Clarity Act could spark crypto 'yield-as-a-service' boom
The Clarity Act's limits on passive stablecoin yields may push crypto from hold-to-earn toward AI-driven, compliant 'yield-as-a-service' infrastructure, STBL says.

The proposed Clarity Act could create a fertile environment for a new market segment dubbed “yield-as-a-service,” as restrictions on passive yield-bearing crypto products encourage firms to shift toward active, compliant yield infrastructure. Joe Vollono, chief commercial officer at STBL (a stablecoin infrastructure firm), told CoinDesk the bill would move the industry away from hold-to-earn models toward use- or activity-based reward systems.
Central to the discussion is Section 404 of the draft legislation, which would bar Digital Asset Service Providers (DASPs) and affiliates from offering yield solely for holding a digital asset. Vollono said this provision would push platforms to build compliant treasury, lending and collateral tools that generate rewards through active management rather than passive reserve-split arrangements. The bill has passed the Senate Banking Committee and could move to full Senate consideration before reconciliation; if enacted, regulators would have roughly a year to implement the framework.

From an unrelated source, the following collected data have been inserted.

(* ===== verification/SafeKeeperRuns.v ===== *)
(** Runs of a safekeeper with its control file and its WAL on disk: messages,
    information from peers, administrative requests, failures of every system
    call, crashes and restarts in any order; at the end evaluated runs, one of them of a
    timeline that is evicted and brought back. *)

From S2P Require Import Prelude Text Lsns Membership TermHistories WalDecoders SkStates WalStorages WalEndFacts WalStorageFacts.
From S2P Require Import WalDiskFacts WalStorageSafety SafeKeepers Timelines SafeKeeperFacts TimelineFacts.
From stdpp Require Import gmap.
Local Open Scope Z_scope.

(** * The storages *)

Definition store_inv (w : PhysicalStorage.t) : Prop := wal_inv w ∧ seg_inv w.

Section store.
Context `{WalLayoutLaws} (generate_wal_segment : Z → Lsn → bytes).

(** [PhysicalStorage] implements the trait. *)
Definition physical_store : WalStore PhysicalStorage.t WalError := {|
  ws_write_lsn := PhysicalStorage.write_lsn;
  ws_flush_lsn := PhysicalStorage.flush_record_lsn;
  ws_initialize_first_segment := PhysicalStorage.initialize_first_segment generate_wal_segment;
  ws_write_wal := PhysicalStorage.write_wal;
  ws_truncate_wal := PhysicalStorage.truncate_wal;
  ws_flush_wal := PhysicalStorage.flush_wal
|}.
#[local] Existing Instance physical_store.

#[local] Instance physical_store_laws : WalStoreLaws PhysicalStorage.t WalError store_inv.
Proof.
  split; cbn.
  - intros start buf w [Hi Hs] Hlim. eapply wp_mono; [by apply write_wal_disk|]. by intros r w' (? & ? & ? & ? & _).
  - intros w [Hi Hs]. eapply wp_mono; [by apply flush_wal_disk|]. by intros r w' (? & ? & ? & ? & _).
  - intros e w [Hi Hs] He. eapply wp_mono; [by apply truncate_wal_disk|].
    intros r w' (? & ? & ? & [? _]). split_and!; [done|by split; auto|done].
  - intros l w [Hi Hs] Hl. eapply wp_mono; [by apply initialize_disk|]. by intros r w' (? & ? & ? & ? & _).
  - intros w [Hi Hs]. pose proof Hi as [_ _ _ Hw _ Hr _ _ Hse _ _].
    pose proof (segment_end_limit (PhysicalStorage.write_lsn w) ltac:(lia)). lia.
Qed.

(** * Steps *)

Abbreviation Sk := (SafeKeeper.t FileStorage.t PhysicalStorage.t).

(** What a crash leaves of the disk: every byte that is not durable may be lost. *)
Definition survives (d d' : Disk) : Prop :=
  segments d' = segments d ∧ ∀ l, seen d' l = durable d' l ∧ (durable d' l = durable d l ∨ durable d' l = seen d l).

(** Starting on a control file and a disk. *)
Definition started_on (s : TimelinePersistentState) (d : Disk) (self : Sk) : Prop :=
  ∃ outcomes read_io io w node,
    PhysicalStorage.new s d read_io io = Ok w ∧
    SafeKeeper.new (E := WalError) (TimelineState.new (FileStorage.restore_new s outcomes)) w node = Ok self.

Inductive step : Sk → option AcceptorProposerMessage → Sk → Prop :=
  | step_msg msg self r self' :
      msg_ok msg → SafeKeeper.process_msg msg self = (r, self') → r ≠ Panic →
      step self (match r with Ok o => o | _ => None end) self'
  | step_info info self r self' :
      SafeKeeper.record_safekeeper_info info self = (r, self') → r ≠ Panic → step self None self'
  | step_bump to self r self' :
      SafeKeeper.on_state (E := WalError) (TimelineState.term_bump to) self = (r, self') → r ≠ Panic → step self None self'
  | step_switch conf self r self' :
      SafeKeeper.on_state (E := WalError) (TimelineState.membership_switch conf) self = (r, self') → r ≠ Panic → step self None self'
  | step_save self r self' :
      SafeKeeper.on_state (E := WalError) TimelineState.flush self = (r, self') → r ≠ Panic → step self None self'
  | step_restart self self1 d self' :
      (* after a crash, or after a panic *)
      self1 = self ∨ (∃ msg, msg_ok msg ∧ SafeKeeper.process_msg msg self = (Panic, self1)) →
      survives (PhysicalStorage.disk (SafeKeeper.wal_store self1)) d → started_on (disk_state self1) d self' →
      step self None self'.

(** A run, with the replies it sent, the last one first. *)
Inductive runs (self0 : Sk) : list AcceptorProposerMessage → Sk → Prop :=
  | runs_start : runs self0 [] self0
  | runs_step tr self o self' : runs self0 tr self → step self o self' → runs self0 (option_list o ++ tr) self'.

(** * What holds in every run *)

Definition run_inv (self : Sk) : Prop := log_inv (inv := store_inv) self ∧ disk_ok self.

Lemma started_on_inv s d self :
  state_ok s → disk_in_range d → started_on s d self →
  run_inv self ∧ SafeKeeper.ps self = s ∧ commit_lsn s ≤ SafeKeeper.flush_lsn self.
Proof.
  intros Hs Hd (outcomes & read_io & io & w & node & Ew & En).
  assert (openable s d) as Ho by (destruct Hs; by split).
  pose proof (new_spec s d read_io io Ho) as Hn. rewrite Ew in Hn. destruct Hn as (Hi & Hse & Hc & _).
  unfold SafeKeeper.new in En. destruct (_ || _); [done|]. injection En as <-.
  assert (commit_lsn s ≤ SafeKeeper.flush_lsn (SafeKeeper.Mk 0 (TimelineState.new (FileStorage.restore_new s outcomes)) w node)) as Hf
    by (unfold SafeKeeper.flush_lsn; cbn; lia).
  split_and!; [|done|done]. split; [|split_and!; [apply Z.le_refl|apply Z.le_refl|done]].
  split; [by split|done|apply Z.le_refl|exact Hf].
Qed.

Lemma step_inv self o self' :
  run_inv self → step self o self' →
  run_inv self' ∧ SafeKeeper.acceptor_term self ≤ SafeKeeper.acceptor_term self' ∧
  (∀ v, o = Some (AVoteResponse v) → vote_given v = true →
     SafeKeeper.acceptor_term self < vs_term v ≤ SafeKeeper.acceptor_term self').
Proof.
  intros [Hl Hd] Hstep.
  assert (∀ A (m : M Sk (SkError WalError) A) p r self1, safe (inv := store_inv) p m self → m self = (r, self1) →
    disk_ok self1 ∧ store_inv (SafeKeeper.wal_store self1) ∧ SafeKeeper.acceptor_term self ≤ SafeKeeper.acceptor_term self1 ∧
    (r ≠ Panic → run_inv self1)) as Hsafe.
  { intros A m p r self1 Hm Em. specialize (Hm Hl). unfold wp in Hm. rewrite Em in Hm. cbn in Hm.
    destruct Hm as (_ & (T & _ & D & I) & L). split_and!; [auto|done|done|]. intros Hr. split; [by apply L|auto]. }
  inversion Hstep as [msg ? r ? Hm E Hr|info ? r ? E Hr|to ? r ? E Hr|conf ? r ? E Hr|? r ? E Hr|? self1 d ? Hcause Hsv Hst]; subst.
  - destruct (Hsafe _ _ _ _ _ (safe_process_msg msg self Hm) E) as (_ & _ & Ht & Hri). split_and!; [by apply Hri|done|].
    intros v Ev Hg. destruct r as [o| |]; [subst o|done..]. destruct (only_votes_vote _ _ _ _ E) as [m ->].
    destruct (vote_given_spec _ _ _ _ E Hg) as (? & ? & _). lia.
  - destruct (Hsafe _ _ _ _ _ (safe_record_info true info self) E) as (_ & _ & Ht & Hri). split_and!; auto; done.
  - destruct (Hsafe _ _ _ _ _ (safe_term_bump true to self) E) as (_ & _ & Ht & Hri). split_and!; auto; done.
  - destruct (Hsafe _ _ _ _ _ (safe_membership_switch true conf self) E) as (_ & _ & Ht & Hri). split_and!; auto; done.
  - destruct (Hsafe _ _ _ _ _ (safe_flush true self) E) as (_ & _ & Ht & Hri). split_and!; auto; done.
  - assert (disk_ok self1 ∧ store_inv (SafeKeeper.wal_store self1) ∧ SafeKeeper.acceptor_term self ≤ SafeKeeper.acceptor_term self1)
      as ((D1 & D2 & D3) & [_ Hse] & Ht).
    { destruct Hcause as [->|(msg & Hm & E)]; [split_and!; [done|apply Hl|lia]|].
      by destruct (Hsafe _ _ _ _ _ (safe_process_msg msg self Hm) E) as (? & ? & ? & _). }
    assert (disk_in_range d) as Hdr by (intros k; destruct Hsv as [-> _]; apply (di_range _ Hse)).
    destruct (started_on_inv _ _ _ D3 Hdr Hst) as (Hri & Ep & _). split_and!; [done| |done].
    unfold SafeKeeper.acceptor_term at 2. rewrite Ep. lia.
Qed.

(** The terms of the votes given, the last one first. *)
Definition vote_terms (tr : list AcceptorProposerMessage) : list Term :=
  omap (λ m, match m with AVoteResponse v => if vote_given v then Some (vs_term v) else None | _ => None end) tr.

Lemma runs_inv self0 tr self :
  run_inv self0 → runs self0 tr self →
  run_inv self ∧ StronglySorted (λ a b, b < a) (vote_terms tr) ∧ Forall (λ t, t ≤ SafeKeeper.acceptor_term self) (vote_terms tr).
Proof.
  intros H0'. induction 1 as [|tr self o self' _ (Hi & Hs & Hf) Hstep]; [split_and!; [done|constructor..]|].
  destruct (step_inv self o self' Hi Hstep) as (Hi' & Ht & Hv). split; [done|].
  assert (Forall (λ t, t ≤ SafeKeeper.acceptor_term self') (vote_terms tr)) as Hf'
    by (eapply Forall_impl; [exact Hf|]; cbn; lia).
  unfold vote_terms. rewrite omap_app. fold (vote_terms tr). destruct o as [[g|v|a]|]; cbn; [by split| |by split..].
  destruct (vote_given v) eqn:Eg; [|by split]. cbn. specialize (Hv v eq_refl Eg).
  split; constructor; [done| |lia|done]. eapply Forall_impl; [exact Hf|]. cbn. lia.
Qed.

(** C7: a safekeeper votes at most once per term.  In every run, with messages,
    requests, failing system calls, panics, crashes and restarts in any order,
    the votes it gives have strictly increasing terms, and none is above the term
    that its control file on disk has. *)
Theorem one_vote_per_term s d self0 tr self :
  state_ok s → disk_in_range d → started_on s d self0 → runs self0 tr self →
  StronglySorted (λ later earlier, earlier < later) (vote_terms tr) ∧ NoDup (vote_terms tr) ∧
  Forall (λ t, t ≤ acc_term (acceptor_state (disk_state self))) (vote_terms tr).
Proof.
  intros Hs Hd Hst Hr. destruct (started_on_inv s d self0 Hs Hd Hst) as (Hi & _).
  destruct (runs_inv self0 tr self Hi Hr) as ((_ & D & _) & Hso & Hf). split_and!; [done| |].
  - clear -Hso. induction Hso as [|t l _ IH Hall]; constructor; [|done]. intros Hin. rewrite Forall_forall in Hall.
    specialize (Hall t Hin). lia.
  - eapply Forall_impl; [exact Hf|]. intros x Hx. cbv beta in Hx. lia.
Qed.

(** C8: in every run the committed position that is persisted is at most the one
    in memory, and that is at most the position up to which the WAL is flushed;
    the WAL storage stays in order; and no message except the announcement of an
    elected proposer, nor information from a peer, makes the safekeeper panic:
    the assertion that the committed position never moves back holds. *)
Theorem commit_within_flushed s d self0 tr self :
  state_ok s → disk_in_range d → started_on s d self0 → runs self0 tr self →
  commit_lsn (SafeKeeper.ps self) ≤ mem_commit_lsn (SafeKeeper.mem self) ≤ SafeKeeper.flush_lsn self ∧
  store_inv (SafeKeeper.wal_store self) ∧
  (∀ msg, msg_ok msg → match msg with Elected _ => True | _ => (SafeKeeper.process_msg msg self).1 ≠ Panic end) ∧
  (∀ info, (SafeKeeper.record_safekeeper_info info self).1 ≠ Panic).
Proof.
  intros Hs Hd Hst Hr. destruct (started_on_inv s d self0 Hs Hd Hst) as (Hi & _).
  destruct (runs_inv self0 tr self Hi Hr) as ((Hl & _) & _). pose proof Hl as [Hw _ Hp Hf]. split_and!; [done..| |].
  - intros msg Hm. destruct (safe_process_msg msg self Hm Hl) as [Hnp _]. destruct msg; by try apply Hnp.
  - intros info. destruct (safe_record_info false info self Hl) as [Hnp _]. by apply Hnp.
Qed.
End store.

(** * A run: a vote, a crash, the same request again *)

#[local] Existing Instance example_layout.
#[local] Existing Instance example_layout_laws.
#[local] Existing Instance physical_store.

Abbreviation example_store := (physical_store example_segment).

Definition example_sk (s : TimelinePersistentState) : SafeKeeper.t FileStorage.t PhysicalStorage.t :=
  SafeKeeper.Mk 0 (TimelineState.new (FileStorage.restore_new s [])) example_opened 1.

Definition example_vote (self : SafeKeeper.t FileStorage.t PhysicalStorage.t) :=
  SafeKeeper.process_msg (H0 := example_store) (VoteRequestMsg (MkVoteRequest 1 5)) self.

Market effects are likely to include a contraction in straightforward passive stablecoin yield products and a reallocation of liquidity toward services that demonstrate regulatory compliance and active capital deployment. Exchanges, wallet providers and institutional entrants may redesign rewards programs, and some banks could explore tokenized product offerings that fit within the new regime. Analysts say regulatory clarity can unlock institutional capital, but transitional volatility in yield products and liquidity is probable.
In a broader economic and political context, the Clarity Act reflects ongoing tensions between banks, which fear deposit migration, and crypto firms advocating for innovation within a clear legal framework. Supporters argue clarity will reduce legal risk and enable domestic development of crypto products, while opponents emphasize consumer protection and systemic risk. Legal analyses indicate the bill could reshape how stablecoins and exchange-hosted products are treated under U.S. law.
Market participants expect the sector to respond with a wave of infrastructure innovation: AI-driven orchestration layers, collateral managers, automated treasury services and DeFi-compatible compliant vaults. For investors and platforms the near-term challenge will be redesigning product economics to comply with the new rules while preserving user retention; longer term, clearer rules may draw larger institutional capital into tokenized markets.